Obviously, if we know the solution of one of these problems, we know the solution of another problem.

So, we may assume that stations are located in the counterclockwise order and we are moving in the counterclockwise direction.

Consider the following differences:

D1=a1-b1,

D2=(a1+a2)-(b1+b2),

D3=(a1+a2+a3)-(b1+b2+b3),

…

Dn=(a1+a2+…+an)-(b1+b2+…+bn);

Obviously if one of Di’s is less than a zero, then we cannot drive one round along the road. Let D = min(Di) – we will use it later.

Obviously, if D<0 then the first station cannot be the start station.

Now, we can check with complexity O(n) whether the first station can be used as the starting point. Next, we want to show how we can check this for the second station with complexity O(1).
To show this, consider:

E1=D1-(a1-b1),

E2=D2-(a1-b1),

…

En=Dn-(a1-b1).

Next, substitute Di in these equalities. We get the following:

E1=(a1-b1)-(a1-b1)=0=(a2+a3+…+an+a1)-(b2+b3+…+bn+b1) – (a1+…+an=b1+…+bn=X)

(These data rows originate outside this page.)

(* ===== verification/Main.v ===== *)
(** * Main: start-up, readiness and shutdown ([src/main.rs])

    [startup] is [main] up to the spawned tasks; from there the process is a step
    relation: [main] stands at an await, and the events are the ends of its awaits, its
    timers, and what listeners, backends, the signal and the health server do.  Time is
    in milliseconds; a [Tick] never passes one of [main]'s timers. *)

From S2P Require Import Prelude Text Net Dns Config Spec Backpressure Accept Exports Heads Logging Args Metrics HealthServer.

(** ** Start-up *)

(** The Zenoh library, as [main] uses it. *)
Class ZenohLib : Type := {
  ZConfig : Type; ZErr : Type; Session : Type;
  config_default : ZConfig;
  insert_json5 : ZConfig -> str -> str -> result ZErr ZConfig;
  from_file : str -> result ZErr ZConfig;
  zenoh_open : ZConfig -> result ZErr Session;
}.

Inductive MainError {Z : ZenohLib} : Type :=
| InvalidArgs (e : ArgsError)
| InvalidLogOptions (e : LogError)
| LoggingFailed (e : LogError)
| ZenohFile (e : ZenohFileError (ZErr := ZErr))
| ZenohFlags (e : ZenohConfigError (ZErr := ZErr))
| OpenFailed (e : ZErr)
| MetricsBind (addr : SocketAddr)
| InvalidSpec (e : SpecError)
| ListenerFailed (spec : str)
| ListenerNotReady (spec : str)
| AllTasksExited.

(** How the process ends. *)
Inductive Exit {Z : ZenohLib} : Type :=
| Returned (r : result MainError unit)
| PanickedLogFile (path : str)
| PanickedBudget.

(** What [main] holds once everything that can fail at start-up has not. *)
Record Startup {Z : ZenohLib} : Type := {
  session : Session;
  metrics_server : option SocketAddr;
  metrics_read_timeout : N;
  listens : list ListenSpec;
  backends : list BackendSpec;
  st_config : BridgeConfig;
  drain_secs : N;
}.

Section Startup.
Context {U : UnicodeCase} {Z : ZenohLib} {FS : Type}.
(** The feature flag, [Logging.init] at the environment's [RUST_LOG] and file system,
    and [TcpListener::bind]. *)
Context (tls_termination : bool) (init_logging : LogOptions -> BuildOutcome (list (str * str) * FS))
        (tcp_bind : SocketAddr -> result unit unit).

Definition fail {A} (e : MainError) : result Exit A := Err (Returned (Err e)).

(** [?] with the error's constructor. *)
Definition or_fail {E A} (wrap : E -> MainError) (m : result E A) : result Exit A :=
  map_err (fun e => Returned (Err (wrap e))) m.

Definition start_logging (opts : LogOptions) : result Exit (list (str * str)) :=
  match init_logging opts with
  | Built (guards, _) => Ok guards
  | BuildError e => fail (LoggingFailed e)
  | AppenderPanics path => Err (PanickedLogFile path)
  end.

Definition session_config (a : Args) : result Exit ZConfig :=
  match zenoh_config a with
  | Some config_file => or_fail ZenohFile (create_zenoh_config_from_file from_file config_file)
  | None => or_fail ZenohFlags (create_zenoh_config config_default insert_json5
                                  (zenoh_mode a) (zenoh_connect a) (zenoh_listen a))
  end.

Definition start_metrics (a : Args) : result Exit unit :=
  match metrics_addr a with
  | Some addr => or_fail (fun _ => MetricsBind addr) (HealthServer.bind tcp_bind addr)
  | None => Ok tt
  end.

Definition startup (a : Args) : result Exit Startup :=
  _ ← or_fail InvalidArgs (validate tls_termination a);
  opts ← or_fail InvalidLogOptions (log_options a);
  _log_guards ← start_logging opts;
  config ← session_config a;
  s ← or_fail OpenFailed (zenoh_open config);
  _ ← start_metrics a;
  ls ← or_fail InvalidSpec (listen_specs a);
  bs ← or_fail InvalidSpec (backend_specs a);
  Ok {| session := s; metrics_server := metrics_addr a; metrics_read_timeout := from_secs (a_read_timeout a);
        listens := ls; backends := bs; st_config := bridge_config a; drain_secs := a_drain_timeout a |}.
End Startup.
(** X3.  With a non-empty query, the first record of the answer has the
    highest score of the whole collection. *)
Theorem search_items_best_first (items : list item) (query : string)
    (fields : list string) (best : item) (others : list item) :
  query <> "" ->
  search_items items query fields = best :: others ->
  forall it, it ∈ items ->
    spec_score (lower query) fields it <= spec_score (lower query) fields best.
Proof.
  intros Hq Hs it Hit. rewrite search_items_nonempty in Hs by done.
  set (score := spec_score (lower query) fields) in *.
  set (kept := List.filter (fun it => (0 <? score it)%nat) items) in *.
  pose proof (ranked_sorted score kept) as Hsorted.
  pose proof (ranked_perm score kept) as Hperm.
  destruct (map snd (sort_desc (map (fun it => (score it, it)) kept)))
    as [|first ranked] eqn:Hr; [done|].
  simpl in Hs. injection Hs as -> _.
  destruct (Nat.ltb_spec 0 (score it)) as [Hpos|Hzero]; [|lia].
  assert (it ∈ best :: ranked) as Hin.
  { rewrite Hperm. apply filter_elem_of. split; [done|]. by apply Nat.ltb_lt. }
  apply StronglySorted_inv in Hsorted as [_ Hall].
  apply elem_of_cons in Hin as [->|Hin]; [done|].
  rewrite Forall_forall in Hall. by apply Hall.
Qed.

(** X4.  With a non-empty query that at most ten records match, the answer
    holds every matching record: nothing is lost to the cut. *)
Theorem search_items_all_when_few (items : list item) (query : string)
    (fields : list string) :
  query <> "" ->
  length (matching query fields items) <= 10 ->
  search_items items query fields ≡ₚ matching query fields items.
Proof.
  intros Hq Hlen. rewrite search_items_nonempty by done.
  fold (matching query fields items).
  rewrite take_ge; [apply ranked_perm|].
  by rewrite (Permutation_length (ranked_perm _ _)).
Qed.

Lemma eq_str_get (it : item) (key text : string) :
  eq_str (get it key) text = true <-> dict_get it key = Some (VStr text).
Proof.
  unfold get. destruct (dict_get it key) as [[]|]; simpl; try by split.
  rewrite String.eqb_eq. split; [by intros -> | by intros [= ->]].
Qed.

Lemma filter_field_passes (field : string) (p : option string) (items : list item) :
  filter_field field p items = List.filter (passes field p) items.
Proof.
  unfold filter_field, passes. destruct (given p); simpl; [done|].
  induction items as [|it items IH]; simpl; [done|]. by rewrite <- IH.
Qed.

Lemma filter_filter {A} (p q : A -> bool) (l : list A) :
  List.filter q (List.filter p l) = List.filter (fun x => p x && q x) l.
Proof.
  induction l as [|x l IH]; simpl; [done|].
  destruct (p x); simpl; [|done]. destruct (q x); by rewrite IH.
Qed.

Lemma search_if_given_elem (q : option string) (fields : list string)
    (items : list item) (it : item) :
  it ∈ search_if_given q fields items -> it ∈ items.
Proof.
  unfold search_if_given. destruct (given q); [|done].
  intros H. eapply elem_of_submseteq; [exact H | apply search_items_submseteq].
Qed.

Lemma passes_given (field text : string) (it : item) :
  text <> "" ->
  passes field (Some text) it = true <-> dict_get it field = Some (VStr text).
Proof.
  intros Ht. unfold passes, given. rewrite eqb_empty_false by done. simpl.
  apply eq_str_get.
Qed.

E2=(a1+a2)-(b1+b2)-(a1-b1)=a2-b2

E3=(a1+a2+a3)-(b1+b2+b3)-(a1-b1)=(a2+a3)-(b2+b3)

…

En=(a1+a2+…+an)-(b1+b2+…+bn)-(a1-b1)=(a2+…+an)-(b2+…+bn)

But it’s easy to see that number E1 has the same meaning for the second station as number D1 for the first one. So, we just have to check min(Ei)>=0. But Ei=Di-(a1-b1), so we have to check min(Di-(a1-b1))>=0. Now, we can see that if min(Di)=Dk, then min(Di-(a1-b1))=Dk-(a1-b1). So, if we know Dk, that we can check whether the second station can be the starting point with complexity O(1). Similarly, we can check this for the third, the fourth, …, the nth stations.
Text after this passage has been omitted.